_BRIEF_. Starting at the line below holding "From Stdlib Require" and stopping at the line holding "(** The exception", print every line exactly, both ends included, and leave the rest out.

Collected data entries:
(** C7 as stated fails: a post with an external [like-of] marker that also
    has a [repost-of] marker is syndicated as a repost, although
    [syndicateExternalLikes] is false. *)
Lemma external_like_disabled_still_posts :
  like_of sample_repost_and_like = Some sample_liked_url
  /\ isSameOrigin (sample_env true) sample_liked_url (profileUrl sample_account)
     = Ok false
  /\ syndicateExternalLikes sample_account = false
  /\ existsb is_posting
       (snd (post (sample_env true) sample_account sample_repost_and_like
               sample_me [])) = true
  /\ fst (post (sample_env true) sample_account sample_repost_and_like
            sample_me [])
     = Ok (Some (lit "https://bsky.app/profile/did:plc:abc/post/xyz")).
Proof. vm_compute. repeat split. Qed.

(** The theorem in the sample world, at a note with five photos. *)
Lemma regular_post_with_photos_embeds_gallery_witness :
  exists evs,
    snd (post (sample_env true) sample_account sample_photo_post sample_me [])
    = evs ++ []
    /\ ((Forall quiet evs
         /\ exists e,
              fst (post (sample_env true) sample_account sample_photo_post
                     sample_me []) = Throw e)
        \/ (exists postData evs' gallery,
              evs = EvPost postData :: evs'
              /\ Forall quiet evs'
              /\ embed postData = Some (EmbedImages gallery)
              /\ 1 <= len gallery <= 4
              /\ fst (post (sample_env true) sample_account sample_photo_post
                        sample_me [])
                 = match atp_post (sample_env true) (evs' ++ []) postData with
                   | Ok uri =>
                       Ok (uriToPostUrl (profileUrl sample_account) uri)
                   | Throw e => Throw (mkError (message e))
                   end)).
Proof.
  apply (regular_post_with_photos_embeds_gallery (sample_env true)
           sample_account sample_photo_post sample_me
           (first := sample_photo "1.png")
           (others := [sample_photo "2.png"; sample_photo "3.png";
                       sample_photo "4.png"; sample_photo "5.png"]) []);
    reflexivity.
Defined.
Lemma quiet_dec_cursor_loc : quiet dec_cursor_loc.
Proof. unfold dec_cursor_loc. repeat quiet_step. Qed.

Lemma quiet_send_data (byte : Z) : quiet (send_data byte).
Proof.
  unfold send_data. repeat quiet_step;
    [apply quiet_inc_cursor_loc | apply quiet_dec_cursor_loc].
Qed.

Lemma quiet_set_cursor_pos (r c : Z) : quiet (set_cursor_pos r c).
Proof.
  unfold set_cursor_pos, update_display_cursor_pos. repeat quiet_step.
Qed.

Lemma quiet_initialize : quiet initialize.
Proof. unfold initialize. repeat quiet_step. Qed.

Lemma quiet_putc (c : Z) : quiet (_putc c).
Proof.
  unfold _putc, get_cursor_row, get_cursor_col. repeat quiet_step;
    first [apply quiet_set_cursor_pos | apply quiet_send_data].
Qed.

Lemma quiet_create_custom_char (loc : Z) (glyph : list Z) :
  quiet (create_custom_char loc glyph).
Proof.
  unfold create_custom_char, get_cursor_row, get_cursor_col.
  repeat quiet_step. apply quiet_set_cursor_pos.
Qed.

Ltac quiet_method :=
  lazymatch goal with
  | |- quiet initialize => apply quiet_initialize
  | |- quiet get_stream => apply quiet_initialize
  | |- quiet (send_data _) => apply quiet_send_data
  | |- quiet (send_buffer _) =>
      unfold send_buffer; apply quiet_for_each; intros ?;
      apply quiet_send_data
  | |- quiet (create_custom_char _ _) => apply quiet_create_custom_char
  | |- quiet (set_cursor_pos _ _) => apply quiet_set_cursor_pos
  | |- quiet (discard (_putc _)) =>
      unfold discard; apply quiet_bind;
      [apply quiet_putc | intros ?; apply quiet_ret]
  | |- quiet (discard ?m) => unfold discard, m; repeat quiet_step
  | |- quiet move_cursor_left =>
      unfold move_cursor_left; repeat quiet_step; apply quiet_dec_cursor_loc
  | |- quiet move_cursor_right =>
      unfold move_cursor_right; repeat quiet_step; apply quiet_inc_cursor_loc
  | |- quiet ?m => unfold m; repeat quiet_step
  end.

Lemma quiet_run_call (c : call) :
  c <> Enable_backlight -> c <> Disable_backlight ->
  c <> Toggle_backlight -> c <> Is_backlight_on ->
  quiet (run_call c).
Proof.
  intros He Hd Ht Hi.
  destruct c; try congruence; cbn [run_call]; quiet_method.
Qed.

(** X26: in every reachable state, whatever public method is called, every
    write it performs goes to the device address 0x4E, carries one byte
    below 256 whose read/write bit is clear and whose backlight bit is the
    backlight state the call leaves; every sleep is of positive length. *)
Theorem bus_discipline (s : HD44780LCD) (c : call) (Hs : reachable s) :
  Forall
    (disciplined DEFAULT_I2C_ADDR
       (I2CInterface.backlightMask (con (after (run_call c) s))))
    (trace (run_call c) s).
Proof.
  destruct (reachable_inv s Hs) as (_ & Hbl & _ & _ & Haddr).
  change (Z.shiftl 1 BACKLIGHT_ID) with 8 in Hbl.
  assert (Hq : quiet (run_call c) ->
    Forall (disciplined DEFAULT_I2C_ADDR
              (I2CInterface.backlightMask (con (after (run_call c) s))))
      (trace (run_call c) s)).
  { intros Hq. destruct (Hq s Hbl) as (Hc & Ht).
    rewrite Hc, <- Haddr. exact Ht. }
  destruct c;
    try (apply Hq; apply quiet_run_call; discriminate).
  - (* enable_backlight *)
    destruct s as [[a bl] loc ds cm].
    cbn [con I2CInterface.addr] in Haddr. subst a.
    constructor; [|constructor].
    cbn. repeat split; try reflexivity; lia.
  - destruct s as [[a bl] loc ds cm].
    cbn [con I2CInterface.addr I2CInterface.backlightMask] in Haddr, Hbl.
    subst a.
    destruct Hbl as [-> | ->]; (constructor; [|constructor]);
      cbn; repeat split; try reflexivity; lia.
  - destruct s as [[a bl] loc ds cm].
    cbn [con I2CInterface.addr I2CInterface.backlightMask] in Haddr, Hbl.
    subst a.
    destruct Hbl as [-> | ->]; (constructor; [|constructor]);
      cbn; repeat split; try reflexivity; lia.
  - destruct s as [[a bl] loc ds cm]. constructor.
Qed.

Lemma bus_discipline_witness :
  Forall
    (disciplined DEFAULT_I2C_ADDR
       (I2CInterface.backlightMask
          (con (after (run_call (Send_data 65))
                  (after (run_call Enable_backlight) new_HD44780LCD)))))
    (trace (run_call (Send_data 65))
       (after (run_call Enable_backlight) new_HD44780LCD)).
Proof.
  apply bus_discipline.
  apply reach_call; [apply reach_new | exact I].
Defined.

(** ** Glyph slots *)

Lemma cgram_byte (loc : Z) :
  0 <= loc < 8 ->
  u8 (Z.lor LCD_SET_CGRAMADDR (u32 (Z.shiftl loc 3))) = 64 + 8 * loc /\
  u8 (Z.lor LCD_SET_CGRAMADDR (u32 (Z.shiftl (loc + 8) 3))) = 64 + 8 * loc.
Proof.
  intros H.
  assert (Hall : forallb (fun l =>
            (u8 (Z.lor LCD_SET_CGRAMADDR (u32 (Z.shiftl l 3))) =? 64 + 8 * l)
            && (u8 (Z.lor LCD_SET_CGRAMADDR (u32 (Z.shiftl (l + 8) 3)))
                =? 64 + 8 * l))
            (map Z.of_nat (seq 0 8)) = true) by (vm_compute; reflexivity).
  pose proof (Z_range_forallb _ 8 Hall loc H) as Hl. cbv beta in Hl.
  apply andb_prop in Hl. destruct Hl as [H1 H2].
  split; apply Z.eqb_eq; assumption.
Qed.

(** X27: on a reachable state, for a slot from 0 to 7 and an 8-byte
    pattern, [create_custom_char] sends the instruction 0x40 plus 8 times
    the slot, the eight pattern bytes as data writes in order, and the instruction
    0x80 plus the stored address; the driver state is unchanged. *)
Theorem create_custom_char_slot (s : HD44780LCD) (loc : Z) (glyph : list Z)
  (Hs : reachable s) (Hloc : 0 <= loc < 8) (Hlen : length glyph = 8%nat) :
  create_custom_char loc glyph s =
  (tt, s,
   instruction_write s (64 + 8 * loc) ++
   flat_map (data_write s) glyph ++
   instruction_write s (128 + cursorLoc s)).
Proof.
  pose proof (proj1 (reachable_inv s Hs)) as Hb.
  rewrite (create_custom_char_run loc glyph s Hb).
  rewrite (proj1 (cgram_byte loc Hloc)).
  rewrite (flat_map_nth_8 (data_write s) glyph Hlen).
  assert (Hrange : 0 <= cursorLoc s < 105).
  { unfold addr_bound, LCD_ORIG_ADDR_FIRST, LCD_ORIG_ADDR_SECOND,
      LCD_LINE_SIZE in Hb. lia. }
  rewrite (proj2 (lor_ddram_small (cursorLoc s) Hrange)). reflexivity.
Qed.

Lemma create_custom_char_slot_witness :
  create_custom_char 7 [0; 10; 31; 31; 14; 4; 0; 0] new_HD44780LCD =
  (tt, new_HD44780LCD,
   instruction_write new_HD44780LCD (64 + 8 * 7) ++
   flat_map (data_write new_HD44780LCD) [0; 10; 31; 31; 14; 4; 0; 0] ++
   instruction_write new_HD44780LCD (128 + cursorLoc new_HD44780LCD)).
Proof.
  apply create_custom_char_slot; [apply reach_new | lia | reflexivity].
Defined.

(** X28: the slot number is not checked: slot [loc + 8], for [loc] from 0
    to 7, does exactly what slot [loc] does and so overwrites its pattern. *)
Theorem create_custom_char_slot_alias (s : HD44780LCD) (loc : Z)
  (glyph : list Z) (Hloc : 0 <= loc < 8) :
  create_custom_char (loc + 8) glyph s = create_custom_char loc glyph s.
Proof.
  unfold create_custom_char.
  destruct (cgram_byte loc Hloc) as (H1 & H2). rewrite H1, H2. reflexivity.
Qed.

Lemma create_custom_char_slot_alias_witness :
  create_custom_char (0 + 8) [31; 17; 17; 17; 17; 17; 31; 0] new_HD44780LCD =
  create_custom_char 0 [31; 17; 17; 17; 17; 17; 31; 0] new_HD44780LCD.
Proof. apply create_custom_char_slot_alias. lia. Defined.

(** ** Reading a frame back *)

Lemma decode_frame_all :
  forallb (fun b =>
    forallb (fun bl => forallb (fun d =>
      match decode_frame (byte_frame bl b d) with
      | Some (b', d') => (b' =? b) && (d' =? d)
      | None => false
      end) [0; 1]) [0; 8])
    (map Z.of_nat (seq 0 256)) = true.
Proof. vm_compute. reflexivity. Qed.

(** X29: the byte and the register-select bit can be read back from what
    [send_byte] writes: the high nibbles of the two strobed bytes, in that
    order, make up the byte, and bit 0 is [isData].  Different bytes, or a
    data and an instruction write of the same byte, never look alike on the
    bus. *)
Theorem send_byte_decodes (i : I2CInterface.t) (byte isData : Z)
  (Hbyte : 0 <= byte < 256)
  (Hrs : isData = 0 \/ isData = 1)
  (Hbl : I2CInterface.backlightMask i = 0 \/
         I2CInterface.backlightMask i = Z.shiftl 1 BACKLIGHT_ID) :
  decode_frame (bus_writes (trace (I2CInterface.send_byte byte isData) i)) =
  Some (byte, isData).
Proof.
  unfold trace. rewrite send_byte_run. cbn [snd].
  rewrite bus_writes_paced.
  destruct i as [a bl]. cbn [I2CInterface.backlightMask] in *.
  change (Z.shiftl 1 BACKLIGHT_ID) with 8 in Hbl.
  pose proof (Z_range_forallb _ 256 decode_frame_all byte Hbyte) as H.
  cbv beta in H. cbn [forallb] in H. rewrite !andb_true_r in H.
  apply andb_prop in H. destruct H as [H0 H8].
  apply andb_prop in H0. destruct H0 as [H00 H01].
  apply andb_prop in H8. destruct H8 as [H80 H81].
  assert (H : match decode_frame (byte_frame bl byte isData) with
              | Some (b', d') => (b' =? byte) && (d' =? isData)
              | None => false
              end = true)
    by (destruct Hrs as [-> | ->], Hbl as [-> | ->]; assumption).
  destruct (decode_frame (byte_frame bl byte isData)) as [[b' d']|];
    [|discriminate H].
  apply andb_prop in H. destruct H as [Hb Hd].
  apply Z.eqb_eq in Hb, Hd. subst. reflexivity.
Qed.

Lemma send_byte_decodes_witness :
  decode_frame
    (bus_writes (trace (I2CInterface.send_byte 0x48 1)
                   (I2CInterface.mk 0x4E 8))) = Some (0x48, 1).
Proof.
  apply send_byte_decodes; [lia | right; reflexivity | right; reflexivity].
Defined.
--
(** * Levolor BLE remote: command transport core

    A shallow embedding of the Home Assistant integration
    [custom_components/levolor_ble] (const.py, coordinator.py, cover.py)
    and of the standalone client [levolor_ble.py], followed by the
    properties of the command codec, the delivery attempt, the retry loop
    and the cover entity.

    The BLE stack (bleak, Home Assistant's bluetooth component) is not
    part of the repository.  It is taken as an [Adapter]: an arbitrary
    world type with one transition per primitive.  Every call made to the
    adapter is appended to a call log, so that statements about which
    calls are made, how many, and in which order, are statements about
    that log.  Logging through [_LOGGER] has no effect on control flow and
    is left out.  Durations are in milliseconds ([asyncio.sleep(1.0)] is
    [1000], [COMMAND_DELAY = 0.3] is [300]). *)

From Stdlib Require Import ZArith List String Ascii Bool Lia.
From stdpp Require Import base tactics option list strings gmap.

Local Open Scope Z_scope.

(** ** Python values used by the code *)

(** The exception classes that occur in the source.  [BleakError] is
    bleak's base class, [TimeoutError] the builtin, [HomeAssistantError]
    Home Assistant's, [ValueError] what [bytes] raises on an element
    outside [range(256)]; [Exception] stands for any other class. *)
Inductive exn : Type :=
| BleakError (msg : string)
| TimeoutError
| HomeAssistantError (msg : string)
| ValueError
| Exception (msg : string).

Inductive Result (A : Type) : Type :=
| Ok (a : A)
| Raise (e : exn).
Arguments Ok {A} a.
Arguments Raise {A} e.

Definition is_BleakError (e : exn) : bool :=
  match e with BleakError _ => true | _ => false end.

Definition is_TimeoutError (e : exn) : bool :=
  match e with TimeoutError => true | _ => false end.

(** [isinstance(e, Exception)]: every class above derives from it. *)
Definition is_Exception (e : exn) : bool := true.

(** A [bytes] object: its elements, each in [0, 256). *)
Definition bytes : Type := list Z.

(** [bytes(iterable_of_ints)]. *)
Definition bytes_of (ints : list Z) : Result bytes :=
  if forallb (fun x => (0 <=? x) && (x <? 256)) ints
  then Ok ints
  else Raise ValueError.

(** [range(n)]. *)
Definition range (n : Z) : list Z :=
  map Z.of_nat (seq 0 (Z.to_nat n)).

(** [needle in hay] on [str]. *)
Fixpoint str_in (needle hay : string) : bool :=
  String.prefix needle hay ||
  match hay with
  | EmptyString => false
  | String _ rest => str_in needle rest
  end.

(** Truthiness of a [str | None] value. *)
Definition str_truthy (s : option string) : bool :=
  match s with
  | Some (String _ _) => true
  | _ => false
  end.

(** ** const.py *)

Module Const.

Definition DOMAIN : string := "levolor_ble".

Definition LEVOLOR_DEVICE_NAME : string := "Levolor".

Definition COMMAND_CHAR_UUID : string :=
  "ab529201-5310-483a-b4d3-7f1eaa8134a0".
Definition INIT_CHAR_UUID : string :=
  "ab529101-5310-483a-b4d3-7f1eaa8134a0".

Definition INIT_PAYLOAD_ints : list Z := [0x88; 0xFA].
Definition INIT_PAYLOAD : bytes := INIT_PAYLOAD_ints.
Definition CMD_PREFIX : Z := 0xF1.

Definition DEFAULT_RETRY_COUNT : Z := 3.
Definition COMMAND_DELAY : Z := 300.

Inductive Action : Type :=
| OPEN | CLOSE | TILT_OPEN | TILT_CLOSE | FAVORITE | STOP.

_EXERCISE SOLUTION_.
From Stdlib Require Import ZArith List String Ascii Bool Lia.
From stdpp Require Import base tactics option list strings gmap.

Local Open Scope Z_scope.

(** ** Python values used by the code *)

(** The exception classes that occur in the source.  [BleakError] is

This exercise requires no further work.